Any chance of that changing Jeff? Sometimes I remember a tip or recipe by the user's name but don't always remember how to spell it correctly.


----------



## erain (May 26, 2010)

that was one thing i liked as well, seevwho was online and could interact with them via pm and say possibly go to chat... i remember when i was a new member and needed help on something, that whos online list sometimes seemed like a lifeline. i know you will do what you can and sure you are busy right now with more important things. just my 2cents maybe for future.


----------



## TulsaJeff (May 26, 2010)

erain said:


> that was one thing i liked as well, seevwho was online and could interact with them via pm and say possibly go to chat... i remember when i was a new member and needed help on something, that whos online list sometimes seemed like a lifeline. i know you will do what you can and sure you are busy right now with more important things. just my 2cents maybe for future.







solaryellow said:


> Any chance of that changing Jeff? Sometimes I remember a tip or recipe by the user's name but don't always remember how to spell it correctly.

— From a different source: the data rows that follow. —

(** * Mecanum robot simulator: drive kinematics, pose integration, range sensors

    Shallow embedding of [scripts/robot.py] (class [Robot]).

    Numbers: the Python floats of the source are read as real numbers, so
    [math.sqrt], [math.cos], [math.sin] are the real functions and [/] is the
    real division.  What Python adds on top of that is kept: a division by
    zero, a square root of a negative number and an index out of range raise,
    and a raised exception aborts the call (type [py]).  The [while True]
    loop of [bresenham_line] is run on fuel; [OutOfFuel] is the outcome of a
    run that was given too little.

    Objects: the lists bound in the class body ([_phi_tof], [_t_tof],
    [_v_face], [_pos_tof], [_far_tof]) are one object each, shared by every
    instance; they live in [RobotClass].  What [__init__] and the methods bind
    on [self] lives in [Robot]. *)

From Stdlib Require Import Reals Lra Lia ZArith Bool String List.
Import ListNotations.
Open Scope R_scope.

(** ** Python outcomes *)

Inductive exn : Type :=
| ZeroDivisionError
| ValueError
| IndexError.

Inductive py (A : Type) : Type :=
| Ok (a : A)
| Raise (e : exn)
| OutOfFuel.

Arguments Ok {A} a.
Arguments Raise {A} e.
Arguments OutOfFuel {A}.

Definition bind {A B : Type} (c : py A) (k : A -> py B) : py B :=
  match c with
  | Ok a => k a
  | Raise e => Raise e
  | OutOfFuel => OutOfFuel
  end.

Notation "x <- c ;; k" := (bind c (fun x => k))
  (at level 61, c at next level, right associativity).
Notation "' p <- c ;; k" := (bind c (fun x => let 'p := x in k))
  (at level 61, p pattern, c at next level, right associativity).

(** [a / b] on floats. *)
Definition pydiv (a b : R) : py R :=
  if Req_dec_T b 0 then Raise ZeroDivisionError else Ok (a / b).

(** [math.sqrt]. *)
Definition pysqrt (x : R) : py R :=
  if Rlt_dec x 0 then Raise ValueError else Ok (sqrt x).

(** [l[i]] for [i] taken from a [range]. *)
Definition getitem {A : Type} (l : list A) (i : nat) : py A :=
  match nth_error l i with
  | Some a => Ok a
  | None => Raise IndexError
  end.

(** [l[i] = v] for [i] taken from a [range]. *)
Fixpoint setitem {A : Type} (l : list A) (i : nat) (v : A) : py (list A) :=
  match l, i with
  | [], _ => Raise IndexError
  | _ :: t, O => Ok (v :: t)
  | h :: t, S j => t' <- setitem t j v ;; Ok (h :: t')
  end.

(** Comparisons of floats as booleans. *)
Definition Rltb (a b : R) : bool := if Rlt_dec a b then true else false.
Definition Rleb (a b : R) : bool := if Rle_dec a b then true else false.
Definition Reqb (a b : R) : bool := if Req_dec_T a b then true else false.

Definition point : Type := (R * R)%type.

(** ** numpy: matrices as lists of rows *)

Definition matrix : Type := list (list R).

Definition dotp (u v : list R) : R :=
  fold_right Rplus 0 (map (fun p => fst p * snd p) (combine u v)).

(** [M.dot(v)] for a matrix [M] and a one-dimensional array [v]. *)
Definition mat_vec (M : matrix) (v : list R) : list R :=
  map (fun row => dotp row v) M.

Definition entry (M : matrix) (i j : nat) : R := nth j (nth i M []) 0.

Definition col (j : nat) (M : matrix) : list R :=
  map (fun row => nth j row 0) M.

Definition ncols (M : matrix) : nat := length (hd [] M).

Definition transpose (M : matrix) : matrix :=
  map (fun j => col j M) (seq 0 (ncols M)).

Definition mmul (A B : matrix) : matrix :=
  map (fun row => map (fun c => dotp row c) (transpose B)) A.

Definition shape (r c : nat) (M : matrix) : Prop :=
  length M = r /\ Forall (fun row => length row = c) M.

(** The four Penrose equations: [X] is the Moore-Penrose pseudo-inverse of
    [A].  This is what [np.linalg.pinv] is documented to return. *)
Definition is_pinv (A X : matrix) : Prop :=
  shape (ncols A) (length A) X /\
  mmul (mmul A X) A = A /\
  mmul (mmul X A) X = X /\
  transpose (mmul A X) = mmul A X /\
  transpose (mmul X A) = mmul X A.
Inductive pykey : Type :=
| KStr (s : string)
| KEnum (value : string)     (* a str-subclass Enum member *)
| KEnumOther                 (* any other Enum member *)
| KOther.                    (* any other hashable *)

Inductive pyobj : Type :=
| PNone
| PBool (b : bool)
| PFloat
| PEnum (value : string)
| PEnumOther
| PStr (s : string)
| PInt (z : Z)
| PDecimal (finite : bool) (text : string)
| PDatetime (d : datetime)
| PSet
| PDict (items : list (pykey * pyobj))
| PList (items : list pyobj)
| POther.

(** * Text *)

(** [str.lower] on ASCII text; bytes above 127 are kept, where Python lowers other
    alphabets too.  The code applies it to the values of its enums and to the
    outcome of a hold, which are ASCII, and to a funding class that it looks up
    among "debit", "prepaid" and "credit": outside ASCII only the Kelvin sign lowers
    to an ASCII letter, and that is a k. *)
Definition lower_char (c : ascii) : ascii :=
  let n := N_of_ascii c in
  if ((65 <=? n) && (n <=? 90))%N then ascii_of_N (n + 32) else c.

Fixpoint lower (s : string) : string :=
  match s with
  | EmptyString => EmptyString
  | String c r => String (lower_char c) (lower r)
  end.

(** [json.dumps] with [ensure_ascii=False]: quotes, backslashes and control
    characters are escaped, everything else is raw. *)
Definition esc_char (c : ascii) : string :=
  let n := N_of_ascii c in
  if (n =? 34)%N then "\" +:+ dquote
  else if (n =? 92)%N then "\\"
  else if (n =? 10)%N then "\n"
  else if (n =? 13)%N then "\r"
  else if (n =? 9)%N then "\t"
  else if (n =? 12)%N then "\f"
  else if (n =? 8)%N then "\b"
  else if (n <? 32)%N then "\u00" +:+ Sha256.hex 2 (Z.of_N n)
  else String c EmptyString.
(* ===== verification/LedgerStore.v ===== *)
(** The in-memory ledger store and its staged transaction
    (src/bdpay/ledger/memory_store.py).

    Dictionaries are finite maps.  The staged postings keep their insertion
    order (a list with distinct ids, as [insert_posting] refuses duplicates),
    because the per-entry posting lists are built in that order on commit.
    [transaction] runs a body on a fresh staged unit of work; an exception in
    the body, or in the deferred balance check, discards it. *)
From S2P Require Import Prelude Exceptions DateTime Canonical LedgerTypes.
Open Scope Z_scope.

Record GateRow : Type := mk_GateRow {
  g_reason : string;
  g_engaged_at : datetime;
  g_cleared_at : option datetime
}.

Record Store : Type := mk_Store {
  s_accounts : gmap string AccountRow;
  s_journal : gmap string JournalEntryRow;
  s_journal_by_idem : gmap string string;
  s_postings : gmap string PostingRow;
  s_postings_by_entry : gmap string (list string);
  s_chains : gmap string (gmap Z ChainEntryRow);
  s_checkpoints : gmap string (list CheckpointRow);
  s_outbox : gmap string OutboxRow;
  s_audit : gmap string AuditEventRow;
  s_holds : gmap string AccountHoldRow;
  s_balances : gmap string Z;
  s_gate_rows : list GateRow;
  s_entry_index_seq : Z;
  s_audit_index_seq : Z
}.

(** [InMemoryLedgerStore()] *)
Definition empty_store : Store :=
  mk_Store ∅ ∅ ∅ ∅ ∅ ∅ ∅ ∅ ∅ ∅ ∅ [] 0 0.

Record MemTx : Type := mk_MemTx {
  t_accounts : gmap string AccountRow;
  t_journal : gmap string JournalEntryRow;
  t_journal_by_idem : gmap string string;
  t_postings : list PostingRow;
  t_chain : gmap (string * Z) ChainEntryRow;
  t_checkpoints : list CheckpointRow;
  t_outbox : gmap string OutboxRow;
  t_audit : gmap string AuditEventRow;
  t_holds : gmap string AccountHoldRow;
  t_gate_rows : list GateRow;
  t_next_entry_index : Z;
  t_next_audit_index : Z
}.

(** [_MemTx(store)] *)
Definition new_tx (s : Store) : MemTx :=
  mk_MemTx ∅ ∅ ∅ [] ∅ [] ∅ ∅ ∅ [] (s_entry_index_seq s + 1) (s_audit_index_seq s + 1).

(** [a.get(k) or b.get(k)] on rows, which are always truthy. *)
Definition staged_or {A} (a b : option A) : option A :=
  match a with Some x => Some x | None => b end.

(** [a.get(k) or b.get(k)] on strings: an empty staged value falls through. *)
Definition staged_or_str (a b : option string) : option string :=
  match a with Some x => if truthy x then Some x else b | None => b end.

(** [_chains.get(domain, {})] *)
Definition chain_of (s : Store) (domain : string) : gmap Z ChainEntryRow :=
  default ∅ (s_chains s !! domain).

(** [_checkpoints.get(domain, [])] *)
Definition checkpoints_of (s : Store) (domain : string) : list CheckpointRow :=
  default [] (s_checkpoints s !! domain).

Thanks for the suggestion, we've put it on our list.  It's always good to hear how you would use a certain feature.


----------



## placebo (May 26, 2010)

erain said:


> that was one thing i liked as well, seevwho was online and could interact with them via pm and say possibly go to chat... i remember when i was a new member and needed help on something, that whos online list sometimes seemed like a lifeline. i know you will do what you can and sure you are busy right now with more important things. just my 2cents maybe for future.


That part still works as Piney mentioned above just scroll to the bottom of any page and at the top left of the brown area there is a line with a link, "Currently there are 97 Active Users" and the numeric 97 is a link to the members that are currently online.








Then you get this where you can click on any users name:







The entire member list, offline and on, is only viewable by admins currently.


----------



## nickelmore (May 26, 2010)

I liked seeing who was online as well, I know if certain folks were online if I had a question it would be answered pretty quick.


----------



## cruizer (May 26, 2010)

Yeah I agree I liked to see who was currently online. And my name is no longer green for premium member.


----------



## richoso1 (May 26, 2010)

From the HOME page, look on the left-hand side of the screen, just down a bit. You'll see Who's Online, just below that click on View All, it will list members who are on-line. You can then click on their name, and then from profile you can send a pm. Hope this helps.


----------



## TulsaJeff (May 27, 2010)

Unfortunately, the names are no longer colored. Not sure if there is a reason why they are not but that was a vBulletin thing.

Also, we have set the OTBS status to take priority over the Premier Membership when it comes to the badges under your username.

We can change this if everyone is in agreement but it is a global setting and has to be the same for everyone.

When setting up the software we felt that folks would rather show their OTBS status over their Premier status but I suppose we could show the premier status instead and let the OTBS members put their number in their signatures or custom user title.

Any thoughts on this anyone?


----------



## Bearcarver (Dec 3, 2010)

TulsaJeff said:


> erain said:
> 
> 
> > that was one thing i liked as well, seevwho was online and could interact with them via pm and say possibly go to chat... i remember when i was a new member and needed help on something, that whos online list sometimes seemed like a lifeline. i know you will do what you can and sure you are busy right now with more important things. just my 2cents maybe for future.
> ...


Hi Jeff,

I just thought I'd let you know that nobody seems to be paying attention to your list. You put getting the old "Members list back" on your list back in May.

I think everybody that was here back when/then was very fond of that list.

Thanks,

Bear


----------



## chefrob (May 31, 2011)

i'd like to see a full member's list with sort features................any chance?


----------